Mais la transition est désormais lancée : les Hongrois inventent, expérimentent et mettent en place l’agriculture de demain, totalement autonome et décarbonné. Un revenu inconditionnel d’autonomie partiellement démonétarisé est voté et immédiatement mis en œuvre. Des systèmes locaux et décentralisés tous aussi ingénieux les uns que les autres voient le jour un peu partout dans le pays. La solidarité se renforce, les relations intergénérationnelles se ressoudent. Les écoles enseignent la communication non-violente, la citoyenneté, l’auto-gestion, le jardinage, la couture, mais aussi l’art, la littérature, la poésie, les sciences politiques, l’écologie, le multiculturalisme et les langues étrangères. Cette vague d’innovation s’étend jusque dans les territoires injustement perdus avec le traité de Trianon. Bientôt la Transylvanie fait sécession. La révolution est en marche…

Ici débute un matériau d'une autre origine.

(* ===== verification/NetClient.v ===== *)
(** * kernel/net.c: configuration and the blocking clients

    Lines 114-132: initialisation, the accessors, ping, name lookup, and the TCP
    calls [net_tcp_connect], [net_tcp_read], [net_tcp_write], [net_tcp_close].
    Their loops poll until the clock says otherwise; the fuel bounds their turns
    and those of the waits inside a poll. *)

From S2P Require Import Prelude Dhcp NetEnv Cstr Http Wire Net NetRx DnsQuery.

(** What net.c calls besides the clock, the adapter and its own files. *)
Class NetDevice (E : Type) := {
  netdev_init : bytes -> E -> Z * bytes * E;
  netdev_name : E -> bytes;
  serial_write : bytes -> E -> E
}.

Definition set_dns_id (v : Z) (d : dns_state) : dns_state :=
  mk_dns (dns_done d) v (dns_port d) (dns_answer d).
Definition set_dns_port (v : Z) (d : dns_state) : dns_state :=
  mk_dns (dns_done d) (dns_id d) v (dns_answer d).
Definition set_mac (m : bytes) (i : netif) : netif :=
  mk_if m (ip_addr i) (netmask i) (gateway i) (dns_ip i) (gateway_mac i) (gateway_mac_valid i)
    (ready i) (rx_count i) (tx_count i) (ip_id i) (next_src_port i).
Definition set_ready (r valid : Z) (i : netif) : netif :=
  mk_if (mac i) (ip_addr i) (netmask i) (gateway i) (dns_ip i) (gateway_mac i) valid r (rx_count i)
    (tx_count i) (ip_id i) (next_src_port i).
Definition set_addresses (ip mask gw dns : bytes) (i : netif) : netif :=
  mk_if (mac i) ip mask gw dns (gateway_mac i) 0 (ready i) (rx_count i) (tx_count i) (ip_id i)
    (next_src_port i).
Definition set_src_port (p : Z) (i : netif) : netif :=
  mk_if (mac i) (ip_addr i) (netmask i) (gateway i) (dns_ip i) (gateway_mac i) (gateway_mac_valid i)
    (ready i) (rx_count i) (tx_count i) (ip_id i) p.

(** ** Text of net_init (line 119) *)

Definition hex_table : bytes := chars "0123456789ABCDEF".

(** [for(int i=0;i<6;i++)]: the strings written. *)
Fixpoint mac_texts (k : nat) (mac : bytes) (i : Z) : option (list bytes) :=
  match k with
  | O => Some []
  | S k' =>
      m ← rd mac i;
      hi ← rd hex_table (Z.shiftr m 4);
      lo ← rd hex_table (Z.land m 15);
      rest ← mac_texts k' mac (i + 1);
      Some ([hi; lo; if i =? 5 then CR else COLON; 0] :: rest)
  end.

Section client.
Context {E : Type} `{!NetEnv E, !NetDevice E}.
(** Uninitialised local arrays: [stack n] is one of [n] bytes. *)
Context (stack : Z -> bytes).

Definition log_all (texts : list bytes) (e : E) : E := fold_left (fun e t => serial_write t e) texts e.

Definition net_init (s : net) (e : E) : res (Z * net * E) :=
  let '(ok, m, e) := netdev_init (mac (nif s)) e in
  let s := upd_if (set_mac m) s in
  if ok =? 0 then
    Ok (0, s, serial_write (chars "NET: no supported adapter found" ++ [CR; LF; 0]) e)
  else
    let s := upd_if (set_ready 1 0) s in
    let e := log_all [lit "NET: "; netdev_name e; lit " ready MAC="] e in
    texts ← ub (mac_texts 6 (mac (nif s)) 0);
    let e := serial_write [LF; 0] (log_all texts e) in
    '(s, e) ← send_arp_request stack (gateway (nif s)) s e;
    Ok (1, s, e).

Definition net_ready (s : net) : Z := ready (nif s).
Definition net_driver_name (s : net) (e : E) : bytes :=
  if negb (ready (nif s) =? 0) then netdev_name e else lit "none".
Definition net_get_mac (s : net) (out : bytes) : option bytes := memcopy out 0 (mac (nif s)) 0 6.
Definition net_get_ipv4 (s : net) (out : bytes) : option bytes := memcopy out 0 (ip_addr (nif s)) 0 4.
Definition net_get_gateway (s : net) (out : bytes) : option bytes := memcopy out 0 (gateway (nif s)) 0 4.
Definition net_rx_packets (s : net) : Z := rx_count (nif s).
Definition net_tx_packets (s : net) : Z := tx_count (nif s).

Definition net_configure (ip mask gw dns : bytes) (s : net) (e : E) : res (net * E) :=
  ip ← ub (memcopy (ip_addr (nif s)) 0 ip 0 4);
  mask ← ub (memcopy (netmask (nif s)) 0 mask 0 4);
  gw ← ub (memcopy (gateway (nif s)) 0 gw 0 4);
  dns ← ub (memcopy (dns_ip (nif s)) 0 dns 0 4);
  let s := upd_if (set_addresses ip mask gw dns) s in
  send_arp_request stack (gateway (nif s)) s e.

(** [while(!elapsed(st,ms)&&go){net_poll();if(stop)...}]: the waiting loops.
    [go] is tested after the clock, [stop] after the poll; the flag is true when
    [stop] ended the loop. *)
Fixpoint wait (fuel : nat) (ms st : Z) (go stop : net -> bool) (s : net) (e : E) : res (bool * net * E) :=
  match fuel with
  | O => NoFuel
  | S f =>
      let '(over, e) := elapsed st ms e in
      if (over : bool) || negb (go s) then Ok (false, s, e)
      else
        '(s, e) ← net_poll stack f s e;
        if stop s then Ok (true, s, e) else wait f ms st go stop s e
  end.

Definition always (_ : net) : bool := true.
Definition never (_ : net) : bool := false.

Definition net_ping_gateway (fuel : nat) (timeout_ms : Z) (s : net) (e : E) : res (Z * net * E) :=
  if ready (nif s) =? 0 then Ok (0, s, e)
  else
    let s := upd_icmp (set_icmp_reply 0) s in
    '(s, e) ← send_icmp_echo stack (send_ip stack fuel) (gateway (nif s)) s e;
    let '(st, e) := now_ms e in
    '(replied, s, e) ← wait fuel timeout_ms st always (fun s => negb (icmp_reply (nicmp s) =? 0)) s e;
    Ok (if (replied : bool) then 1 else 0, s, e).

(** [while(!elapsed(st,4000))] of [dns_lookup]; the answer is copied to [out]. *)
Fixpoint dns_wait (fuel : nat) (q : bytes) (o st last : Z) (out : bytes) (s : net) (e : E)
  : res (Z * bytes * net * E) :=
  match fuel with
  | O => NoFuel
  | S f =>
      let '(over, e) := elapsed st 4000 e in
      if (over : bool) then Ok (0, out, s, e)
      else
        let '(now, e) := now_ms e in
        '(last, s, e) ←
          (if (last =? 0xffffffff) || (800 <? u32 (now - last)) then
             '(s, e) ← send_udp stack (send_ip stack f) (dns_ip (nif s)) (dns_port (ndns s)) 53 q (u16 o) s e;
             Ok (now, s, e)
           else Ok (last, s, e));
        '(s, e) ← net_poll stack f s e;
        if 0 <? dns_done (ndns s) then
          out ← ub (memcopy out 0 (dns_answer (ndns s)) 0 4);
          Ok (1, out, s, e)
        else if dns_done (ndns s) <? 0 then Ok (0, out, s, e)
        else dns_wait f q o st last out s e
  end.

(** [dns_id=0;dns_port=0;] *)
Definition dns_clear (s : net) : net := upd_dns (fun d => set_dns_port 0 (set_dns_id 0 d)) s.

(** [host] is not null: it is read before it is tested. *)
Definition dns_lookup (fuel : nat) (host out : bytes) (s : net) (e : E) : res (Z * bytes * net * E) :=
  '(ok, out) ← ub (parse_ipv4 host out);
  if negb (ok =? 0) then Ok (1, out, s, e)
  else
    c ← ub (rd host 0);
    if c =? 0 then Ok (0, out, s, e)
    else
      let '(t, e) := timer_ticks e in
      let s := upd_dns (set_dns_id (u16 (0x4000 + Z.land t 0x3fff))) s in
      r ← ub (dns_query (stack 512) host (dns_id (ndns s)));
      match r with
      | NameRejected cleared => Ok (0, out, if cleared : bool then upd_dns (set_dns_id 0) s else s, e)
      | Name q o =>
          let s := upd_dns (set_dns_done 0) s in
          let '(t, e) := timer_ticks e in
          let s := upd_dns (set_dns_port (u16 (50000 + t mod 1000))) s in
          let '(st, e) := now_ms e in
          '(ok, out, s, e) ← dns_wait fuel q o st 0xffffffff out s e;
          Ok (ok, out, dns_clear s, e)
      end.

Definition net_dns_lookup (fuel : nat) (host out : bytes) (s : net) (e : E) : res (Z * bytes * net * E) :=
  if ready (nif s) =? 0 then Ok (0, out, s, e) else dns_lookup fuel host out s e.

(** ** TCP *)

(** From [memcopy(tcp_peer_ip,...)] to [tcp_out_len=0]. *)
Definition tcp_open (dest : bytes) (port ticks : Z) (s : net) : option net :=
  peer ← memcopy (tcp_peer_ip (ntcp s)) 0 dest 0 4;
  let local := next_src_port (nif s) in
  let next := u16 (local + 1) in
  let s := upd_if (set_src_port (if next <? 49152 then 49152 else next)) s in
  let iss := u32 (0x13570000 + u32 ticks) in
  Some (upd_tcp (fun t => mk_tcp 1 peer local port iss iss iss 0 (tcp_stream_buf t) (Ptr tt) 32768 0) s).

(** [scopy(status,status_cap,why);return 0;] *)
Definition tcp_fail (why : bytes) (status : ptr bytes) (status_cap : Z) (s : net) (e : E)
  : res (Z * ptr bytes * net * E) :=
  st ← ub (scopy status status_cap (Ptr why)); Ok (0, st, s, e).

Definition net_tcp_connect (fuel : nat) (host : ptr bytes) (port : Z) (status : ptr bytes)
    (status_cap : Z) (s : net) (e : E) : res (Z * ptr bytes * net * E) :=
  match host with
  | Null => tcp_fail (lit "TCP unavailable") status status_cap s e
  | Ptr host =>
      if (ready (nif s) =? 0) || (port =? 0) then tcp_fail (lit "TCP unavailable") status status_cap s e
      else
        '(ok, dest, s, e) ← dns_lookup fuel host (stack 4) s e;
        if ok =? 0 then tcp_fail (lit "DNS failed") status status_cap s e
        else
          '(nh, s, e) ← resolve_next_hop stack fuel dest s e;
          match nh with
          | None => tcp_fail (lit "ARP failed") status status_cap s e
          | Some _ =>
              let '(t, e) := timer_ticks e in
              s ← ub (tcp_open dest port t s);
              '(s, e) ← send_tcp stack (send_ip stack fuel) 0x02 Null 0 s e;
              let '(st, e) := now_ms e in
              '(_, s, e) ← wait fuel 4000 st (fun s => tcp_event (ntcp s) =? 1) never s e;
              if negb (tcp_event (ntcp s) =? 2)
              then tcp_fail (lit "TCP connect failed") status status_cap s e
              else Ok (1, status, s, e)
          end
  end.

(** [for(size_t i=n;i<tcp_out_len;i++)tcp_out[i-n]=tcp_out[i];] *)
Fixpoint shift_loop (k : nat) (b : bytes) (n i : Z) : option bytes :=
  match k with
  | O => Some b
  | S k' => v ← rd b i; b ← wr b (i - n) v; shift_loop k' b n (i + 1)
  end.

(** The bytes taken and what is left. *)
Definition tcp_take (data : bytes) (cap : Z) (t : tcp_state) : option (Z * bytes * tcp_state) :=
  let n := if tcp_out_len t <? cap then tcp_out_len t else cap in
  match tcp_out t with
  | Null => None
  | Ptr _ =>
      data ← copy_from (Z.to_nat n) data 0 (tcp_stream_buf t) 0;
      b ← shift_loop (Z.to_nat (tcp_out_len t - n)) (tcp_stream_buf t) n n;
      Some (n, data, set_stream b (tcp_out_len t - n) t)
  end.

(** [for(;;)] *)
Fixpoint tcp_read_loop (fuel : nat) (data : bytes) (cap timeout_ms st : Z) (s : net) (e : E)
  : res (Z * bytes * net * E) :=
  match fuel with
  | O => NoFuel
  | S f =>
      if negb (tcp_out_len (ntcp s) =? 0) then
        '(n, data, t) ← ub (tcp_take data cap (ntcp s));
        Ok (n, data, upd_tcp (fun _ => t) s, e)
      else if (tcp_event (ntcp s) <? 0) || (tcp_event (ntcp s) =? 4) then Ok (-1, data, s, e)
      else
        let '(over, e) := elapsed st timeout_ms e in
        if (over : bool) then Ok (-1, data, s, e)
        else
          '(s, e) ← net_poll stack f s e;
          tcp_read_loop f data cap timeout_ms st s e
  end.

(** [data] is the buffer behind a pointer that is not null. *)
Definition net_tcp_read (fuel : nat) (data : bytes) (cap timeout_ms : Z) (s : net) (e : E)
  : res (Z * bytes * net * E) :=
  if cap =? 0 then Ok (-1, data, s, e)
  else
    let '(st, e) := now_ms e in
    tcp_read_loop fuel data cap timeout_ms st s e.

(** [while(tcp_snd_una<want&&!elapsed(st,timeout_ms)&&tcp_event>=0)] *)
Fixpoint write_wait (fuel : nat) (want timeout_ms st : Z) (s : net) (e : E) : res (net * E) :=
  match fuel with
  | O => NoFuel
  | S f =>
      if tcp_snd_una (ntcp s) <? want then
        let '(over, e) := elapsed st timeout_ms e in
        if (over : bool) || (tcp_event (ntcp s) <? 0) then Ok (s, e)
        else '(s, e) ← net_poll stack f s e; write_wait f want timeout_ms st s e
      else Ok (s, e)
  end.

(** [while(off<len)]: one segment of at most 1200 bytes a turn. *)
Fixpoint tcp_write_loop (k fuel : nat) (data : bytes) (len off timeout_ms : Z) (s : net) (e : E)
  : res (Z * net * E) :=
  match k with
  | O => NoFuel
  | S k' =>
      if off <? len then
        let n := len - off in
        let n := if 1200 <? n then 1200 else n in
        '(s, e) ← send_tcp stack (send_ip stack fuel) 0x18 (Ptr (drop (Z.to_nat off) data)) (u16 n) s e;
        let want := tcp_snd_nxt (ntcp s) in
        let '(st, e) := now_ms e in
        '(s, e) ← write_wait fuel want timeout_ms st s e;
        if tcp_snd_una (ntcp s) <? want then Ok (0, s, e)
        else tcp_write_loop k' fuel data len (off + n) timeout_ms s e
      else Ok (1, s, e)
  end.

Definition net_tcp_write (fuel : nat) (data : ptr bytes) (len timeout_ms : Z) (s : net) (e : E)
  : res (Z * net * E) :=
  match data with
  | Null => if negb (len =? 0) then Ok (0, s, e) else Ok (1, s, e)
  | Ptr data => tcp_write_loop (S (Z.to_nat len)) fuel data len 0 timeout_ms s e
  end.

(** [tcp_event=0;tcp_out=0;tcp_out_cap=tcp_out_len=0;] *)
Definition tcp_reset (t : tcp_state) : tcp_state :=
  mk_tcp 0 (tcp_peer_ip t) (tcp_local_port t) (tcp_peer_port t) (tcp_iss t) (tcp_snd_nxt t)
    (tcp_snd_una t) (tcp_rcv_nxt t) (tcp_stream_buf t) Null 0 0.

Definition net_tcp_close (fuel : nat) (s : net) (e : E) : res (net * E) :=
  '(s, e) ←
    (if (2 <=? tcp_event (ntcp s)) && negb (tcp_event (ntcp s) =? 4) then
       '(s, e) ← send_tcp stack (send_ip stack fuel) 0x11 Null 0 s e;
       let '(st, e) := now_ms e in
       '(_, s, e) ← wait fuel 300 st
          (fun s => (0 <=? tcp_event (ntcp s)) && negb (tcp_event (ntcp s) =? 4)) never s e;
       Ok (s, e)
     else Ok (s, e));
  Ok (upd_tcp tcp_reset s, e).
End client.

Peu à peu, Viktor se retire. L’autocrate qu’il était n’est plus. Heureux de profiter de plages de liberté, il se consacre dorénavant à la chasse au papillon et à sa passion de toujours : le football. La Hongrie se décentralise, le peuple hongrois sort de la dictature de l’indifférence dans laquelle il était empêtré depuis des siècles.

Dans le même temps, tandis que Viktor n’est pas peu fier d’avoir ferré un gros poisson, l’Occident se retrouve dans une impasse terrible : par manque d’énergie et de matières premières, les grands projets inutiles sont mis à l’arrêt, l’agriculture, si dépendante du pétrole, ne parvient plus à nourrir les populations de ses sols morts. Le chômage explose, les soulèvements violents s’intensifient, l’éco-fascisme s’instaure progressivement…

La Hongrie, l’éternelle incomprise, est plus isolée que jamais. Mais qu’importe, elle sait qu’elle a raison. Ici, on mange bien, on vit bien et longtemps, on danse, on chante, on boit.

Ce pays qui a tout inventé, même la défaite, a retrouvé sa place en ouvrant la voie vers le monde de demain, grâce au petit Viktor. Comme son pays, il est petit… mais beau.